(Directions for this task)
Scan the entries and copy each line where the word "JsArray" is present.

Saved entries:
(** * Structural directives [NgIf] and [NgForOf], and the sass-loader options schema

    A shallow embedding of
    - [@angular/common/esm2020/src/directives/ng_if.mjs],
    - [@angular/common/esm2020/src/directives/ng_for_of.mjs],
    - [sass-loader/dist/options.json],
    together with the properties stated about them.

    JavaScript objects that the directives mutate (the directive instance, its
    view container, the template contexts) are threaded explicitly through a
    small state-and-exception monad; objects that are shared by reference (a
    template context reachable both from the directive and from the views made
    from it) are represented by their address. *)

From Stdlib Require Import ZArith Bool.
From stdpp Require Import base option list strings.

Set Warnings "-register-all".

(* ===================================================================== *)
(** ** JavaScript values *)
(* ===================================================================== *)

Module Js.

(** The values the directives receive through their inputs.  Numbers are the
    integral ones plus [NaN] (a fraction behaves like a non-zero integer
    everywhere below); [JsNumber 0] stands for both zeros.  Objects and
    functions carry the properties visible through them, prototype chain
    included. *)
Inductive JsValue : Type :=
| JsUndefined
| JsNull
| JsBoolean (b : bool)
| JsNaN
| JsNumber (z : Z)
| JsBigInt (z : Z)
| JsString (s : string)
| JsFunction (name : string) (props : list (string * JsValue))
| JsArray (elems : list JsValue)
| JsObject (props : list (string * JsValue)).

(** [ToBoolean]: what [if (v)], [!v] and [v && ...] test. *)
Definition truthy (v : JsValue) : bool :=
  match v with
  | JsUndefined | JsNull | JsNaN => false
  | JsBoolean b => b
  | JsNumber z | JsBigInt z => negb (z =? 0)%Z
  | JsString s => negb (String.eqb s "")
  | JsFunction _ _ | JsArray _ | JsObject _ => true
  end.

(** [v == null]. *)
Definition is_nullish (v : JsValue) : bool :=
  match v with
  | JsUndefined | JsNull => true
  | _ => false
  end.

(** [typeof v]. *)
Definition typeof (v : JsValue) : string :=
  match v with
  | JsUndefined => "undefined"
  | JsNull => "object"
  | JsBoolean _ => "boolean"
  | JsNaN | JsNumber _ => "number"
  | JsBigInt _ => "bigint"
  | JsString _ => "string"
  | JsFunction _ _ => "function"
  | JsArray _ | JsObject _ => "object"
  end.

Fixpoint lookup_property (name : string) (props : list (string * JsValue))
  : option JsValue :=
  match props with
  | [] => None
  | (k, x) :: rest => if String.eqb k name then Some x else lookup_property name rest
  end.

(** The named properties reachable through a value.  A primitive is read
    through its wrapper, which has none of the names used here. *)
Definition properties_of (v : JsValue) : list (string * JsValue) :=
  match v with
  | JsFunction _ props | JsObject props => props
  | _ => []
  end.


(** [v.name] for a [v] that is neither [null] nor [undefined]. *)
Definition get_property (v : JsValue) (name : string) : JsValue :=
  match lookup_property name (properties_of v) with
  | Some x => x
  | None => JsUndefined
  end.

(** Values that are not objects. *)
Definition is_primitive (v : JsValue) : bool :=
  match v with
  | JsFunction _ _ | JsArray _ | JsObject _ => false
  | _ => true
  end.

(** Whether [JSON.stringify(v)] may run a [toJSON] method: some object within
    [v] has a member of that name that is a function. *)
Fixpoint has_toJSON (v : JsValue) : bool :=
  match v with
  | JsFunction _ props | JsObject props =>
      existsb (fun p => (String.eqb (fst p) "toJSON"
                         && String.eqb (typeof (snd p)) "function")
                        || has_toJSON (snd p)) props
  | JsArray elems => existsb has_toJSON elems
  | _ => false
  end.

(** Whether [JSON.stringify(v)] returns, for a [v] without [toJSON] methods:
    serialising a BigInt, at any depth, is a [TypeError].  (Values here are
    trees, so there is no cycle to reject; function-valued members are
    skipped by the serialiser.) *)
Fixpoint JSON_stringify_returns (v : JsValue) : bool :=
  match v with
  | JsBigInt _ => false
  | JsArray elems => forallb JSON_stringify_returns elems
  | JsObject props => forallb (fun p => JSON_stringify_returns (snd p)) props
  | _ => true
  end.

(Solution for this problem)
| JsArray (elems : list JsValue)
  | JsFunction _ _ | JsArray _ | JsObject _ => true
  | JsArray _ | JsObject _ => "object"
  | JsFunction _ _ | JsArray _ | JsObject _ => false
  | JsArray elems => existsb has_toJSON elems
  | JsArray elems => forallb JSON_stringify_returns elems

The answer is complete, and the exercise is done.